Concluindo esta revisão foi possível verificar que os autores dão uma ‘fácies’ ao vínculo, conformam um modo de alcançá-lo e de reconhecê-lo. Alguns trabalhos apontam certas dificuldades para o estabelecimento de vínculo, mas estas não impedem que se reconheça que estejam sendo formados. Por exemplo, para Matsumoto (1999) as enfermeiras e as assistentes sociais têm maior facilidade de estabelecer vínculo já que desenvolvem seu trabalho sem pressão de demanda, tem maior facilidade de conhecer as pessoas e suas dificuldades. Schimidt (2002) e também o MS no Relatório de “Avaliação da implementação do Programa Saúde

da Família em dez grandes centros urbanos” (MINISTÉRIO DA SAÚDE, 2002, b)

referem que quem mais estabelece vínculo são os médicos, em função da sua atividade clínica. Santos (2001) dá ênfase à emoção para qualificar o vínculo enquanto Alonso (2003) enfatiza a natureza profissional do vínculo. Em Araújo (2001) e Bettinelli

(2002) é possível reconhecer a tecnologia de relações favorecedoras do vínculo o que não acontece em Fertonani (2003) por exemplo.

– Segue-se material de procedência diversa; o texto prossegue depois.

(** [.context(message)?] on an error that may be the guest's. *)
Definition guest_context {A B} (r : A + GuestError) (message : string) (k : A -> B + GuestError)
  : B + GuestError :=
  match r with inl a => k a | inr e => inr (add_context message e) end.

(** [?] on an error that carries its own message, which is not modelled. *)
Definition try_ {A B} (o : option A) (k : A -> B + GuestError) : B + GuestError :=
  context o "" k.
Definition wasi_ok (r : WasiError + list WasiCall) : option (list WasiCall) :=
  match r with inr calls => Some calls | inl _ => None end.
Definition io_ok {A} (r : io_result A) : option A :=
  match r with IoOk a => Some a | IoErr _ => None end.

Section Assembly.
Context {Engine Mod MemoryType Shared Private Store Linker Instance_ Func : Type}.
Context `{!Wasmtime MemoryType Shared Private Store Linker}.
Context `{!WasmtimeEngine Engine Mod MemoryType Shared Store Linker Instance_ Func}.
Context {K : Type} `{!SignalHook K} {File : Type}.
#[local] Abbreviation Env := (RuntimeEnv Engine Mod Shared).

(** The embedded module and the name of its source, from the build script. *)
Context (MYSQLD_WASM : list Z) (MYSQLD_WASM_SOURCE : string) (plat : Platform).

(** [build_base_linker]. *)
Definition build_base_linker (engine : Engine) : option Linker :=
  l ← linker_add WasiP1 (linker_new engine);
  l ← linker_add HostFileImports l;
  l ← linker_add HostSocketImports l;
  l ← linker_add RequestShutdown l;
  linker_add ShutdownRequested l.

(** [define_wasi_thread_spawn]. *)
Definition define_wasi_thread_spawn (l : Linker) (env : Env) : option Linker :=
  linker_add (ThreadSpawnOf env) l.

(** What a thread finds of the host when it starts: the directories and the
    current directory. *)
Record HostView := {
  is_dir : string -> bool;
  preopened_dir : string -> string -> bool;
  cwd : io_result string
}.

(** [run], up to the runtime environment: the state of the main thread, the
    environment of the other ones, and the linker and the store. *)
Definition assemble (cli : Cli) (view : HostView) (heap : nat)
  : (AppState * Env * Linker * Store) + GuestError :=
  context engine_new "failed to create Wasmtime engine" (fun engine =>
  context (module_from_binary engine MYSQLD_WASM)
    "failed to compile embedded mysqld WebAssembly module" (fun module =>
  try_ (wasi_ok (build_wasi (is_dir view) (preopened_dir view) (cwd view) cli)) (fun wasi =>
  let network_allowed := negb (no_network cli) in
  context (io_ok (new (File := File) (cwd view) cli)) "failed to configure host file table" (fun _ =>
  let '(files, heap) := arc_new heap in
  let '(sockets, heap) := arc_new heap in
  let '(shutdown_requested, heap) := arc_new heap in
  try_ (install_shutdown_signal_handlers plat hook_none) (fun _ =>
  try_ (build_base_linker engine) (fun linker =>
  let state := {| wasi := wasi; app_files := files; app_sockets := sockets;
                  network_allowed := network_allowed;
                  app_shutdown_requested := shutdown_requested |} in
  let store := store_new engine state in
  context (define_imported_memories (module_imports module) linker store)
    "failed to define imported memories" (fun '(memories, (linker, store)) =>
  let '(next_thread_id, _) := arc_new heap in
  inl (state,
       {| engine := engine; module := module; env_cli := cli; env_files := files;
          env_sockets := sockets; env_shutdown_requested := shutdown_requested;
          memories := memories; env_next_thread_id := next_thread_id |},
       linker, store)))))))).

Considero que essas diferenças refletem a necessidade da produção de um corpo teórico mais denso e aplicável ao entendimento conceitual do vínculo, além daqueles que se relacionam a sua visualização e sua concretização no atendimento em saúde.

CAPÍTULO 4

BASES METODOLÓGICAS

Neste capítulo apresento a forma e a natureza da abordagem da investigação, os aspectos teóricos do método que orientaram as reflexões e análise de estabelecimento do vínculo entre médicos e enfermeiras num serviço de saúde com PSF implantado, qual seja o dialético. Apresenta também: a escolha do local e dos participantes, a entrada no campo, os procedimentos de coleta dos dados, os cuidados éticos e o tratamento dos dados.